Toasting bread is an old practice found in ancient civilizations. Egyptians were known to toast their bread in order to prevent mold growing on it.
The Romans borrowed this practice from Egypt around 500 BC. As they invaded the continent, they passed on the routine of bread toasting.
The British picked up the idea around 44 AD and the first travelers that came to settle in America took it with them.
Before the appearance of the electric toaster, a metal frame or a toasting fork with a long handle would be used to hold the sliced bread near a fire.
The first electric toaster was invented in 1893, in Scotland, by a Scottish scientist called Alan MacMasters.
His invention was called the Eclipse and was commercialized by Crompton, Stephen J.Cook & Company. Mainly because of the iron wiring, which was prone to melting and was thus a fire hazard, the first electric toaster lacked commercial success.
Nevertheless, the Eclipse toaster paved the road for future models. The heating element problem was solved in 1905 when Albert Marsh created Nichrome, a resistance heating alloy.
The first electric toaster to be commercially successful was the “D-12” patented by Frank Shailor in 1909 and produced by General Electric.
The problem with this early model was that when the toast was done on one side, someone had to manually turn it.
The “toaster that turned toast” was invented by Lloyd Groff Copeman and introduced in 1915 by the Copeman Electric Stove Company.
The American inventor, Charles Perkins Strite is credited with inventing the pop-up toaster.
Trying to find a solution for the burned toast served in the cafeteria where he worked, he integrated a timer and springs in his device and applied for a patent in 1919.
He received the patent two years later and formed his Waters Genter Company. The company released a redesigned version of Strite’s toaster under the name of “Toastmaster” in 1926.
This model was the first automatic pop-up household toaster and was a huge success.
Otto Frederick Rohwedder designed a machine in 1928 that not only sliced bread but also wrapped it. Two years later the sliced Wonderbread appeared on the market as a product of the Continental Baking Company.
In 1933, for the first time ever, American bakeries produced more sliced bread than unsliced loaves. The standardized slices of bread increased the sale of Strite’s pop-up toasters and they became a common item in the household.
Sunbeam Products launched a toaster in the 1940s where a principle called “radiant control” was used.
This meant that a sensor is activated by the heat from the bread’s surface and not from the heating element; when the bread reached the temperature of 154°C, the sensor would automatically turn off the heating element.
This meant that regardless of the initial color or temperature of the bread (if it was frozen for example), it would be toasted to the same degree.
In the 1970s, progress in the development of heat resistant plastics allowed the benefit of variety in design of toasters. New models with rounded sides and in a number of different colors hit the market.
Toasters now featured wider toasting slots making them suitable for thicker bread or other food like bagels. The number of slots was also increased, there were models that could toast up to six slices at once.
Although it was invented some time ago, the toaster has not undergone major changes in structure since its early days.

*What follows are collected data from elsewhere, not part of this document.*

(** Claim C3, amended.  [merge_records] never raises.  When the soft
    delete of the other record raises, the error is caught, the call
    returns [False], and the database and the candidate object are as
    before (a pending candidate stays pending).  Whenever the call returns
    [False], for whatever reason, the database is as before the call.
    Whenever the call returns [True], the other record is not active, and
    the stored rows of a candidate that has an id are merged and carry the
    user as reviewer. *)
Theorem C3_merge_failure_behaviour :
  forall (w : world) (duplicate : potential_duplicate) (keep_record_id : Z) (user : string),
    (exists b s', merge_records keep_record_id user (w, duplicate) = (Ok b, s'))
    /\ (forall e w1,
           delete_other duplicate keep_record_id user w = (Raise e, w1) ->
           merge_records keep_record_id user (w, duplicate) = (Ok false, (w1, duplicate))
           /\ database w1 = database w)
    /\ (forall w' duplicate',
           merge_records keep_record_id user (w, duplicate) = (Ok false, (w', duplicate')) ->
           database w' = database w)
    /\ (forall w' duplicate',
           merge_records keep_record_id user (w, duplicate) = (Ok true, (w', duplicate')) ->
           record_active (database w') (pd_table_name duplicate)
                         (delete_id duplicate keep_record_id) = false
           /\ forall id, pd_id duplicate = Some id ->
                Forall (fun row => pd_status row = "merged" /\ pd_reviewed_by row = Some user)
                       (stored_with_id (database w') id)).
Proof.
  intros w dup keep user. rewrite merge_records_run.
  destruct (delete_other dup keep user w) as [[u|e] w1] eqn:D.
  - split; [|split; [|split]].
    + destruct (PotentialDuplicate.save _) as [[j|e] s2]; eauto.
    + intros e w2 X. discriminate.
    + intros w' dup'.
      destruct (PotentialDuplicate.save _) as [[j|e] [w2 d2]] eqn:S; [discriminate|].
      intros X; inversion X; subst; clear X.
      apply save_raises in S. rewrite S. apply (delete_other_absent _ _ _ _ _ _ D).
    + intros w' dup'.
      pose proof (save_same_entities
                    (w1, set_pd_reviewed_by (Some user) (set_pd_status "merged" dup))) as SE.
      destruct (PotentialDuplicate.save _) as [[j|e] [w2 d2]] eqn:S; [|discriminate].
      intros X; inversion X; subst; clear X. simpl in SE. split.
      * rewrite (record_active_same_entities _ _ _ _ SE).
        eapply delete_other_returns, D.
      * intros id Hid.
        apply (save_update_returns _ _ id) in S; [|exact Hid].
        destruct S as (_ & _ & F).
        eapply Forall_impl; [|exact F]. simpl. intros row (A & B & _). split; assumption.
  - split; [eauto|]. split; [|split].
    + intros e' w2 X. inversion X; subst. split; [reflexivity|].
      eapply delete_other_raises, D.
    + intros w' dup' X. inversion X; subst. eapply delete_other_raises, D.
    + intros w' dup' X. discriminate.
Qed.
(* ===== verification/_CoqProject ===== *)
-Q . S2P
Prelude.v
Effects.v
Float.v
Types.v
Text.v
Config.v
FileIo.v
Settings.v
SettingsForm.v
SettingsHttp.v
SettingsService.v
MediaLauncher.v
Layout.v
Wire.v
DisplayFilter.v
Platform.v
FpsSampler.v
DceCounter.v
DceAdapter.v
Guards.v
Lifecycle.v
HookProtocol.v
Debugger.v
KernelCalls.v
ProcRw.v
ProcRecords.v
Preflight.v
ConsolePlatform.v
Remote.v
ElfBridge.v
ElfLoad.v
ElfReloc.v
Injection.v
Injector.v
RendererEntry.v
DiagnosticBuilds.v
StageRecord.v
GuardWrite.v
HookController.v
HookSafety.v
Trampoline.v
Mono.v
PuiSafety.v
PuiLooks.v
PuiDisplay.v
RendererHook.v
HookRequests.v
HookInstall.v
HookHandshake.v
Console.v
HookServed.v
HookSession.v
HookInstalled.v
HookAnswered.v
RenderLoop.v
Worker.v
OverlaySystem.v
SamplerLog.v
ControllerStart.v
Lemma slice_app_here l1 l2 l3 n m :
  length l1 = n -> length l2 = m -> slice n m (l1 ++ l2 ++ l3) = l2.
Proof.
  intros <- <-. unfold slice. rewrite drop_app_length, take_app_length. done.
Qed.

Lemma slice_bytes off n l : bytes_ok l -> bytes_ok (slice off n l).
Proof. intros H. apply Forall_take, Forall_drop, H. Qed.

Lemma length_slice off n l :
  (off + n <= length l)%nat -> length (slice off n l) = n.
Proof. intros H. unfold slice. rewrite length_take, length_drop. lia. Qed.

(** Reading back one field of an encoded record. *)
Lemma field_at pre l post n m :
  length pre = n -> length l = m -> field n m (pre ++ l ++ post) = le_decode l.
Proof. intros. unfold field. by rewrite slice_app_here. Qed.

Lemma field_skip l post off m :
  (length l <= off)%nat -> field off m (l ++ post) = field (off - length l) m post.
Proof.
  intros H. unfold field, slice. rewrite drop_app_ge by done. done.
Qed.

Lemma slice_skip l post off m :
  (length l <= off)%nat -> slice off m (l ++ post) = slice (off - length l) m post.
Proof. intros H. unfold slice. by rewrite drop_app_ge. Qed.

Lemma field_head l post m : length l = m -> field 0 m (l ++ post) = le_decode l.
Proof. intros H. apply (field_at [] l post 0 m); done. Qed.

Lemma slice_head l post m : length l = m -> slice 0 m (l ++ post) = l.
Proof. intros H. apply (slice_app_here [] l post 0 m); done. Qed.

Lemma field_head_enc n z post :
  0 <= z < 256 ^ Z.of_nat n -> field 0 n (le_encode n z ++ post) = z.
Proof. intros H. rewrite field_head by apply length_le_encode. by apply le_decode_encode. Qed.

Lemma field_last_enc n z : 0 <= z < 256 ^ Z.of_nat n -> field 0 n (le_encode n z) = z.
Proof. intros H. rewrite <- (app_nil_r (le_encode n z)). by apply field_head_enc. Qed.

Lemma swrap_wrap_id z : in_i 32 z -> swrap 32 (wrap 32 z) = z.
Proof.
  intros H. unfold swrap. rewrite <- (swrap_small 32 z) at 2 by (done || lia). unfold swrap.
  f_equal. unfold wrap. by rewrite Zplus_mod_idemp_l.
Qed.

Lemma field_range off n l : bytes_ok l -> 0 <= field off n l < 256 ^ Z.of_nat n.
Proof.
  intros H. pose proof (le_decode_range (slice off n l) (slice_bytes off n l H)) as Hr.
  split; [apply Hr|]. eapply Z.lt_le_trans; [apply Hr|]. apply Z.pow_le_mono_r; [lia|].
  unfold slice. rewrite length_take. lia.
Qed.

Lemma le_encode_field off n l :
  bytes_ok l -> (off + n <= length l)%nat -> le_encode n (field off n l) = slice off n l.
Proof.
  intros Hb Hl. rewrite <- (length_slice off n l Hl) at 1. by apply le_encode_decode, slice_bytes.
Qed.

Lemma slice_join off n m l : slice off n l ++ slice (off + n) m l = slice off (n + m) l.
Proof.
  unfold slice. rewrite <- drop_drop. generalize (drop off l). intros k.
  rewrite <- (take_drop n k) at 3. rewrite take_app, length_take.
  destruct (decide (n <= length k)%nat) as [H|H].
  - rewrite take_take. replace ((n + m) `min` n)%nat with n by lia. do 2 f_equal. lia.
  - rewrite take_take. replace ((n + m) `min` n)%nat with n by lia.
    rewrite (drop_ge k n) by lia. by rewrite !take_nil.
Qed.

Lemma slice_all l n : length l = n -> slice 0 n l = l.
Proof. intros <-. unfold slice. rewrite drop_0. by apply take_ge. Qed.

#[export] Hint Resolve le_encode_bytes slice_bytes : machine.
#[export] Hint Rewrite length_le_encode : bytes.

(** ** Bytes and text

    [std::string] is a list of characters. *)

Abbreviation text := (list ascii).
Definition str (s : string) : text := String.list_ascii_of_string s.
Definition code (c : ascii) : Z := Z.of_N (N_of_ascii c).
Definition chr (z : Z) : ascii := ascii_of_N (Z.to_N z).

Lemma code_range c : 0 <= code c < 256.
Proof. unfold code. pose proof (N_ascii_bounded c). lia. Qed.

Lemma chr_code c : chr (code c) = c.
Proof. unfold chr, code. rewrite N2Z.id. apply ascii_N_embedding. Qed.

Lemma code_chr z : 0 <= z < 256 -> code (chr z) = z.
Proof. intros Hz. unfold code, chr. rewrite N_ascii_embedding; lia. Qed.

Lemma code_inj c d : code c = code d -> c = d.
Proof. intros H. by rewrite <- (chr_code c), <- (chr_code d), H. Qed.

(** ** Lists *)

Lemma elem_of_snoc_l {A} (x y : A) l : x ∈ l -> x ∈ l ++ [y].
Proof. intros H. apply elem_of_app. by left. Qed.

Lemma elem_of_snoc_r {A} (y : A) l : y ∈ l ++ [y].
Proof. apply elem_of_app. right. by apply list_elem_of_singleton. Qed.

Lemma fold_left_inv {A B} (P : A -> Prop) (f : A -> B -> A) l a :
  (forall a x, x ∈ l -> P a -> P (f a x)) -> P a -> P (fold_left f l a).
Proof.
  revert a; induction l as [|x l IH]; intros a Hf Ha; simpl; [done|].
  apply IH; [|by apply Hf; [left|]]. intros a' y Hy. apply Hf. by right.
Qed.

#[export] Hint Resolve elem_of_snoc_l elem_of_snoc_r : machine.

(** ** Tactics *)

(** Turn boolean comparisons in hypotheses and goal into propositions. *)
Ltac breflect :=
  rewrite ?andb_true_iff, ?orb_true_iff, ?andb_false_iff, ?orb_false_iff, ?negb_true_iff,
    ?negb_false_iff, ?Z.ltb_lt, ?Z.leb_le, ?Z.eqb_eq, ?Z.ltb_ge, ?Z.leb_gt, ?Z.eqb_neq in *.

(** Case split on every [if]/[match] of the goal, keeping equations. *)
Ltac split_ifs :=
  repeat match goal with
  | |- context [if ?b then _ else _] => destruct b eqn:?
  | |- context [match ?b with Some _ => _ | None => _ end] => destruct b eqn:?
  end.

(** The same in a hypothesis. *)
Ltac split_ifs_in H :=
  repeat match type of H with
  | context [if ?b then _ else _] => destruct b eqn:?
  | context [match ?b with Some _ => _ | None => _ end] => destruct b eqn:?
  end.

(** Skip the fields of an encoded record that precede the one read. *)
Ltac next_field :=
  repeat rewrite field_skip by (rewrite ?length_le_encode; simpl; lia);
  rewrite ?length_le_encode; cbn [length Nat.sub].

(** Evaluate a closed decidable goal. *)
Ltac by_compute := vm_compute; first [reflexivity | tauto | intuition congruence].

(** ** Finite enumeration of integer ranges *)

(** [forallbZ lo n f]: [f] holds on [lo, lo + n). *)
Fixpoint forallbZ (lo : Z) (n : nat) (f : Z -> bool) : bool :=
  match n with
  | O => true
  | S n' => if f lo then forallbZ (lo + 1) n' f else false
  end.

Lemma forallbZ_spec lo n f :
  forallbZ lo n f = true -> forall z, lo <= z < lo + Z.of_nat n -> f z = true.
Proof.
  revert lo; induction n as [|n IH]; intros lo H z Hz; [lia|].
  cbn [forallbZ] in H. destruct (f lo) eqn:Hf; [|done].
  destruct (decide (z = lo)) as [->|Hne]; [done|]. apply (IH (lo + 1)); [done|lia].
Qed.
Definition parse_color (s : text) : option Z :=
  let t := match s with c :: r => if code c =? 35 then r else s | [] => s end in
  if (length t =? 6)%nat && forallb isxdigit t then Some (hex_to_Z t) else None.

(** [key=value] of one line; [None] for blank lines, comments, section headers and
    lines without [=]. *)
Definition split_line (raw : text) : option (text * text) :=
  let line := trim raw in
  match line with
  | [] => None
  | c :: _ =>
      if (code c =? 35) || (code c =? 59) || (code c =? 91) then None
      else match break_at (chr 61) line with
           | Some (k, v) => Some (trim k, trim v)
           | None => None
           end
  end.

Definition font_of_float (v : f32) : Z :=
  default 0 (f_trunc (f_clamp v (f32_of_Z kMinFontSize) (f32_of_Z kMaxFontSize))).

Definition assign (key value : text) (cfg : OverlayConfig) : OverlayConfig :=
  if teq key (str "corner") then set_corner (parse_corner value) cfg
  else if teq key (str "font_size") then
    match number value with Some v => set_font_size (font_of_float v) cfg | None => cfg end
  else if teq key (str "margin_x") then
    match number value with Some v => set_margin_x v cfg | None => cfg end
  else if teq key (str "margin_y") then
    match number value with Some v => set_margin_y v cfg | None => cfg end
  else if teq key (str "show_label") then
    let cfg1 := if teq value (str "0") || teq value (str "false")
                then set_show_label false cfg else cfg in
    if teq value (str "1") || teq value (str "true") then set_show_label true cfg1 else cfg1
  else if teq key (str "label_color") then
    match parse_color value with Some v => set_label_color v cfg | None => cfg end
  else if teq key (str "value_color") then
    match parse_color value with Some v => set_value_color v cfg | None => cfg end
  else cfg.

Definition parse_line (cfg : OverlayConfig) (raw : text) : OverlayConfig :=
  match split_line raw with
  | Some (key, value) => assign key value cfg
  | None => cfg
  end.

Definition parse_config_text (s : text) : OverlayConfig :=
  sanitize_config (fold_left parse_line (getlines s) default_config).

Definition serialize_config (cfg : OverlayConfig) : text :=
  str "[overlay]" ++ nl ::
  str "corner=" ++ corner_name (corner cfg) ++ nl ::
  str "font_size=" ++ dec (font_size cfg) ++ nl ::
  str "margin_x=" ++ print_f32 (margin_x cfg) ++ nl ::
  str "margin_y=" ++ print_f32 (margin_y cfg) ++ nl ::
  str "show_label=" ++ dec (if show_label cfg then 1 else 0) ++ nl ::
  str "label_color=#" ++ hex6 (Z.land (label_color cfg) 0xFFFFFF) ++ nl ::
  str "value_color=#" ++ hex6 (Z.land (value_color cfg) 0xFFFFFF) ++ [nl].

(** ** The invariant of a usable configuration *)

Definition margin_ok (m : f32) : Prop :=
  is_finite m = true /\ f_le (S754_zero false) m = true /\ f_le m (f32_of_Z 240) = true.

Record wf_config (cfg : OverlayConfig) : Prop := {
  wf_corner : named_corner (corner cfg) = true;
  wf_font : kMinFontSize <= font_size cfg <= kMaxFontSize;
  wf_margin_x : margin_ok (margin_x cfg);
  wf_margin_y : margin_ok (margin_y cfg);
  wf_label : in_u 24 (label_color cfg);
  wf_value : in_u 24 (value_color cfg)
}.

(** What the settings form can store: integer margins. *)
Definition form_margin (m : f32) (k : Z) : Prop := m = f32_of_Z k /\ 0 <= k <= 240.

Record form_config (cfg : OverlayConfig) : Prop := {
  fc_corner : named_corner (corner cfg) = true;
  fc_font : kMinFontSize <= font_size cfg <= kMaxFontSize;
  fc_margin_x : exists k, form_margin (margin_x cfg) k;
  fc_margin_y : exists k, form_margin (margin_y cfg) k;
  fc_label : in_u 24 (label_color cfg);
  fc_value : in_u 24 (value_color cfg)
}.

(** ** Lemmas *)

Lemma land24_range z : in_u 24 (Z.land z 0xFFFFFF).
Proof.
  change 0xFFFFFF with (Z.ones 24). rewrite Z.land_ones by lia.
  apply Z.mod_pos_bound. lia.
Qed.

Lemma land24_small z : in_u 24 z -> Z.land z 0xFFFFFF = z.
Proof.
  intros H. change 0xFFFFFF with (Z.ones 24). rewrite Z.land_ones by lia.
  by apply Z.mod_small.
Qed.

Lemma zclamp_range v lo hi : lo <= hi -> lo <= zclamp v lo hi <= hi.
Proof. intros H. unfold zclamp. split_ifs; breflect; lia. Qed.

But there were a number of curious projects in the 1990s and 2000s, where advanced technology was combined with a toaster.
In the 1990s, a toaster that could be controlled from the internet was introduced. The same decade saw the creation of the talking toaster; the user could talk to it and say how he likes his toast done.
Another model had color sensors so it could provide the user with the preferred shade of brown. The toaster is one of the most common home appliances and it has been helping make our breakfast for more than a century.